**Assignment:**
Please transcribe each of the records exactly as given.

─── Recorded data

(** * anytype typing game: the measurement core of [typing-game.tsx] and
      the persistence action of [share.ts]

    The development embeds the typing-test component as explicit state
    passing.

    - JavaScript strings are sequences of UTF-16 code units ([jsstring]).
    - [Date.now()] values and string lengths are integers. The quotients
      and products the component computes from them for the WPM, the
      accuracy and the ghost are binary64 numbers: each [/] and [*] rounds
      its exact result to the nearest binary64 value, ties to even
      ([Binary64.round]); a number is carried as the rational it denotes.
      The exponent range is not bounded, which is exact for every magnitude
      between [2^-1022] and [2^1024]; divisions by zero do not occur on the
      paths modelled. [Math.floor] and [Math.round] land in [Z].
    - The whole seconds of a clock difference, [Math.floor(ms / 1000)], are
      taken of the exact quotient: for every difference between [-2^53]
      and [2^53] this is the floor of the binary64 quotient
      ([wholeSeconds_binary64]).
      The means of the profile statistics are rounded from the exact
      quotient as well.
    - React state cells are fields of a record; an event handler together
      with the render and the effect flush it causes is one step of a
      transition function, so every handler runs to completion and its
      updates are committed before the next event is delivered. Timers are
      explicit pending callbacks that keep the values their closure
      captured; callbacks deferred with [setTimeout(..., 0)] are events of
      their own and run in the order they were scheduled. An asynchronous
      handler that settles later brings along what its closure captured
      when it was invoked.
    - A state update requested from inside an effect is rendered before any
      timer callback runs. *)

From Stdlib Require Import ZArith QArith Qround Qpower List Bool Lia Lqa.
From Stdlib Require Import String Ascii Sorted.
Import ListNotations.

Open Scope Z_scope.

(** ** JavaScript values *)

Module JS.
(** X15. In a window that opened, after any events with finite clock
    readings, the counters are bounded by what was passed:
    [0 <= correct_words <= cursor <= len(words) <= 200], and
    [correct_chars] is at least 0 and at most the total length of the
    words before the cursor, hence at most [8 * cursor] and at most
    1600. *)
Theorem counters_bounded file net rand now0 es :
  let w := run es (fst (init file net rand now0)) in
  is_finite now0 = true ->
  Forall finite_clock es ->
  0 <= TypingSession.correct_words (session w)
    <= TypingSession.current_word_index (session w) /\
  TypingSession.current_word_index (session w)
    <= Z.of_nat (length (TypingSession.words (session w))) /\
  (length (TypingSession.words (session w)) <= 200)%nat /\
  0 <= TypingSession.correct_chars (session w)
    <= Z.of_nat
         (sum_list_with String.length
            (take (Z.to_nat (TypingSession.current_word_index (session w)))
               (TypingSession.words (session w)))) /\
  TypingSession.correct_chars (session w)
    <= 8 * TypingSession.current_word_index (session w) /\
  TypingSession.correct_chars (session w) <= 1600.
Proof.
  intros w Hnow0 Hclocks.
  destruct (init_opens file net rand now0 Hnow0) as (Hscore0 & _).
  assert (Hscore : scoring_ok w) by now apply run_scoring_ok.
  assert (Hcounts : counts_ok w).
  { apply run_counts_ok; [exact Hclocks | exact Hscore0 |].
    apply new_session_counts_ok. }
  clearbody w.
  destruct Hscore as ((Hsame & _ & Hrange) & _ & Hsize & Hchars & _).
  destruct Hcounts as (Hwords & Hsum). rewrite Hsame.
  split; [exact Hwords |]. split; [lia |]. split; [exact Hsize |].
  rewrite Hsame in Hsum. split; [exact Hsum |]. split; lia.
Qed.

──────

**Solution to this exercise:**
(** * anytype typing game: the measurement core of [typing-game.tsx] and
      the persistence action of [share.ts]

    The development embeds the typing-test component as explicit state
    passing.

    - JavaScript strings are sequences of UTF-16 code units ([jsstring]).
    - [Date.now()] values and string lengths are integers. The quotients
      and products the component computes from them for the WPM, the
      accuracy and the ghost are binary64 numbers: each [/] and [*] rounds
      its exact result to the nearest binary64 value, ties to even
      ([Binary64.round]); a number is carried as the rational it denotes.
      The exponent range is not bounded, which is exact for every magnitude
      between [2^-1022] and [2^1024]; divisions by zero do not occur on the
      paths modelled. [Math.floor] and [Math.round] land in [Z].
    - The whole seconds of a clock difference, [Math.floor(ms / 1000)], are
      taken of the exact quotient: for every difference between [-2^53]
      and [2^53] this is the floor of the binary64 quotient
      ([wholeSeconds_binary64]).
      The means of the profile statistics are rounded from the exact
      quotient as well.
    - React state cells are fields of a record; an event handler together
      with the render and the effect flush it causes is one step of a
      transition function, so every handler runs to completion and its
      updates are committed before the next event is delivered. Timers are
      explicit pending callbacks that keep the values their closure
      captured; callbacks deferred with [setTimeout(..., 0)] are events of
      their own and run in the order they were scheduled. An asynchronous
      handler that settles later brings along what its closure captured
      when it was invoked.
    - A state update requested from inside an effect is rendered before any
      timer callback runs. *)

From Stdlib Require Import ZArith QArith Qround Qpower List Bool Lia Lqa.
From Stdlib Require Import String Ascii Sorted.
Import ListNotations.

Open Scope Z_scope.

(** ** JavaScript values *)

Module JS.
(** X15. In a window that opened, after any events with finite clock
    readings, the counters are bounded by what was passed:
    [0 <= correct_words <= cursor <= len(words) <= 200], and
    [correct_chars] is at least 0 and at most the total length of the
    words before the cursor, hence at most [8 * cursor] and at most
    1600. *)
Theorem counters_bounded file net rand now0 es :
  let w := run es (fst (init file net rand now0)) in
  is_finite now0 = true ->
  Forall finite_clock es ->
  0 <= TypingSession.correct_words (session w)
    <= TypingSession.current_word_index (session w) /\
  TypingSession.current_word_index (session w)
    <= Z.of_nat (length (TypingSession.words (session w))) /\
  (length (TypingSession.words (session w)) <= 200)%nat /\
  0 <= TypingSession.correct_chars (session w)
    <= Z.of_nat
         (sum_list_with String.length
            (take (Z.to_nat (TypingSession.current_word_index (session w)))
               (TypingSession.words (session w)))) /\
  TypingSession.correct_chars (session w)
    <= 8 * TypingSession.current_word_index (session w) /\
  TypingSession.correct_chars (session w) <= 1600.
Proof.
  intros w Hnow0 Hclocks.
  destruct (init_opens file net rand now0 Hnow0) as (Hscore0 & _).
  assert (Hscore : scoring_ok w) by now apply run_scoring_ok.
  assert (Hcounts : counts_ok w).
  { apply run_counts_ok; [exact Hclocks | exact Hscore0 |].
    apply new_session_counts_ok. }
  clearbody w.
  destruct Hscore as ((Hsame & _ & Hrange) & _ & Hsize & Hchars & _).
  destruct Hcounts as (Hwords & Hsum). rewrite Hsame.
  split; [exact Hwords |]. split; [lia |]. split; [exact Hsize |].
  rewrite Hsame in Hsum. split; [exact Hsum |]. split; lia.
Qed.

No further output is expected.